Les réfugiés séropositifs reçoivent des rations de nourriture spéciales afin de conserver leurs forces. Le HCR s'efforce aussi de suivre la politique du gouvernement hôte, qui est, au Kenya, de fournir des médicaments anti-rétroviraux permettant de prolonger la vie de ceux qui souffrent du SIDA. Avec l'accès élargi à ces médicaments décidé par le gouvernement du Kenya, le HCR fait les arrangements nécessaires pour que ceux-ci soient disponibles en 2005 pour les 430 réfugiés environ qui en auront besoin.
L'ignorance, l'hypocrisie et les barrières culturelles sont à l'inverse autant de facteurs qui font obstacle à l'élargissement des campagnes de prévention contre le VIH/SIDA. Les femmes, en particulier, sont réticentes à faire le test. La proportion de femmes qui se présentent n'atteint que 15 pour cent du total des tests effectués chaque mois. « Si tu vas faire un test de VIH, tu es une prostituée » selon un préjugé bien ancré dans les mentalités féminines.
Même les femmes ayant un niveau d'éducation élevé n'ont pas le pouvoir de contraindre leur mari à utiliser des préservatifs. « En fait, nous avons eu quelques femmes qui ont demandé des préservatifs féminins afin de pouvoir garder le contrôle ... », affirme Mungwete.
« Les femmes, les filles et le VIH/SIDA » était le thème de la Journée mondiale du SIDA 2004, célébrée le 1er décembre. En plus des centres de conseil et de test volontaire, le HCR a entrepris de nombreux efforts pour augmenter la prise vis-à-vis du VIH/SIDA et prévenir l'extension de la maladie.

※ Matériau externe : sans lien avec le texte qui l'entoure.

(** An arena without blocks in use is forgotten when its blocks leave the free list. *)
Lemma forget_small h A a i d fl : inv h A -> A !! a = Some (Small i) -> desc_at h i = Some d -> NoDup fl ->
  (forall b, b ∈ fl -> b ∈ free_list d /\ pg_round_down b <> a) -> (forall a', a' <> a -> count a' fl = count a' (free_list d)) ->
  inv (put_free i d fl h) (delete a A).
Proof.
  intros Hi Ha Hd Hnd Hsub Hcnt. destruct (inv_descs _ _ Hi _ _ Hd) as (Hok & _ & Hin). split.
  - apply Hi.
  - cbn. rewrite length_insert. apply Hi.
  - intros i' d' Hd'. rewrite desc_at_put in Hd' by done. destruct (Z.eqb_spec i' i) as [->|Hne].
    + injection Hd' as <-. split; [by apply with_free_ok|]. split; [done|]. intros b Hb. destruct (Hsub b Hb) as [Hb' Hne].
      destruct (listed_page h A i d b Hi Hd Hb') as (a' & k & Ha' & Hk & -> & Er). exists a', k. split; [|done]. rewrite lookup_delete_ne; [done|congruence].
    + destruct (inv_descs _ _ Hi _ _ Hd') as (Hok' & Hnd' & Hin'). split; [done|]. split; [done|]. intros b Hb.
      destruct (Hin' b Hb) as (a' & k & Ha' & Hk & ->). exists a', k. split; [|done]. rewrite lookup_delete_ne; [done|congruence].
  - intros a' k' Ha'. apply lookup_delete_Some in Ha' as [_ Ha']. apply (inv_used _ _ Hi _ _ Ha').
  - intros a' k' Ha'. apply lookup_delete_Some in Ha' as [Hne Ha']. pose proof (inv_header _ _ Hi _ _ Ha') as Hh. destruct k' as [i'|n']; [|exact Hh].
    destruct Hh as (d' & Hd' & Hh). cbn [arena_ok]. rewrite desc_at_put by done. destruct (Z.eqb_spec i' i) as [->|]; [|by exists d'].
    assert (d' = d) as -> by congruence. eexists. split; [done|]. cbn [free_list with_free]. by rewrite Hcnt by congruence.
  - intros a1 k1 a2 k2 H1 H2. apply lookup_delete_Some in H1 as [_ H1], H2 as [_ H2]. by apply (inv_apart _ _ Hi).
Qed.
Lemma forget_big h A a n : inv h A -> A !! a = Some (Big n) -> inv h (delete a A).
Proof.
  intros Hi Ha. split; [apply Hi|apply Hi| | | |].
  - intros i d Hd. destruct (inv_descs _ _ Hi _ _ Hd) as (Hok' & Hnd' & Hin'). split; [done|]. split; [done|]. intros b Hb.
    destruct (Hin' b Hb) as (a' & k & Ha' & Hk & ->). exists a', k. split; [|done]. rewrite lookup_delete_ne; [done|congruence].
  - intros a' k' Ha'. apply lookup_delete_Some in Ha' as [_ Ha']. apply (inv_used _ _ Hi _ _ Ha').
  - intros a' k' Ha'. apply lookup_delete_Some in Ha' as [_ Ha']. apply (inv_header _ _ Hi _ _ Ha').
  - intros a1 k1 a2 k2 H1 H2. apply lookup_delete_Some in H1 as [_ H1], H2 as [_ H2]. by apply (inv_apart _ _ Hi).
Qed.

(** Freeing the pages of an arena that has been forgotten. *)
Lemma free_pages_run h A a k h1 : inv h A -> A !! a = Some k -> inv h1 (delete a A) -> phys_mem h1 = phys_mem h ->
  exists s', palloc_free_multiple a (pages k) (phys_mem h1) = Ok (tt, s') /\ inv (with_phys s' h1) (delete a A) /\
    frame (hram h) (ram s') a (4096 * pages k).
Proof.
  intros Hi Ha Hi1 Ep. destruct (inv_used _ _ Hi _ _ Ha) as (j & Ea & Hj & Hn & Hle & Hall).
  destruct (palloc_free_multiple_run (phys_mem h) false j (pages k) (inv_phys _ _ Hi) Hj Hn Hle Hall) as (s' & E & Hset & _).
  cbn [pool_of] in E, Hset. fold (kpool h) in E. rewrite <- Ea in E. rewrite Ep. exists s'. split; [done|]. split.
  - apply (release_inv h1 (delete a A) j (pages k)); [done|done|by rewrite Ep|]. unfold kpool. rewrite Ep. fold (kpool h).
    intros a' k' Ha'. apply lookup_delete_Some in Ha' as [Hne Ha']. destruct (inv_apart _ _ Hi _ _ _ _ Ha Ha' Hne); lia.
  - pose proof (sp_ram _ _ _ _ _ _ Hset) as Hf. cbn [pool_of] in Hf. fold (kpool h) in Hf. by rewrite <- Ea in Hf.
Qed.

(** ** Taking the blocks of an arena off the list *)

Fixpoint without_blocks (a : Z) (d : desc) (n : nat) (k : Z) (fl : list Z) : list Z :=
  match n with
  | O => fl
  | S n => without_blocks a d n (k + 1) (List.filter (fun x => negb (x =? block a d k)) fl)
  end.
Lemma without_in a d n : forall k fl x,
  x ∈ without_blocks a d n k fl <-> x ∈ fl /\ forall t, k <= t < k + Z.of_nat n -> x <> block a d t.
Proof.
  induction n as [|n IH]; intros k fl x; cbn [without_blocks]; [split; [intros Hx; split; [done|lia]|by intros [? _]]|].
  rewrite IH, list_elem_of_In, filter_In, <- list_elem_of_In, negb_true_iff, Z.eqb_neq. split.
  - intros [[Hx Hne] Hall]. split; [done|]. intros t Ht. destruct (decide (t = k)) as [->|]; [done|]. apply Hall. lia.
  - intros [Hx Hall]. split; [split; [done|apply Hall; lia]|]. intros t Ht. apply Hall. lia.
Qed.
Lemma without_nodup a d n : forall k fl, NoDup fl -> NoDup (without_blocks a d n k fl).
Proof.
  induction n as [|n IH]; intros k fl Hfl; cbn [without_blocks]; [done|]. apply IH. apply NoDup_ListNoDup, List.NoDup_filter. by apply NoDup_ListNoDup.
Qed.
Lemma count_filter_other a a' b fl : pg_round_down b = a -> a' <> a -> count a' (List.filter (fun x => negb (x =? b)) fl) = count a' fl.
Proof.
  intros Eb Hne. induction fl as [|x fl IH]; [done|]. cbn [List.filter]. rewrite count_cons. destruct (Z.eqb_spec x b) as [->|]; cbn [negb].
  - rewrite IH, Eb, (proj2 (Z.eqb_neq a a')) by congruence. lia.
  - by rewrite count_cons, IH.
Qed.
Lemma without_count a d n a' : page_addr a -> desc_ok d -> a' <> a -> forall k fl, 0 <= k -> k + Z.of_nat n <= blocks_per_arena d ->
  count a' (without_blocks a d n k fl) = count a' fl.
Proof.
  intros Ha Hd Hne. induction n as [|n IH]; intros k fl Hk Hn; cbn [without_blocks]; [done|]. rewrite IH by lia.
  apply (count_filter_other a); [|done]. apply round_small; [done|done|lia].
Qed.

L'agence mène actuellement un projet pilote sur la prophylaxie post-exposition (PEP) parmi des réfugiés en Tanzanie - un traitement médical de court terme qui permet de prévenir la transmission du VIH après un viol. Le projet pilote doit s'étendre à l'Afrique de l'Est et de l'Ouest en 2005. Des programmes pour prévenir la transmission du virus de la mère à l'enfant sont également en train d'être mis en place à l'échelle de tout le continent africain.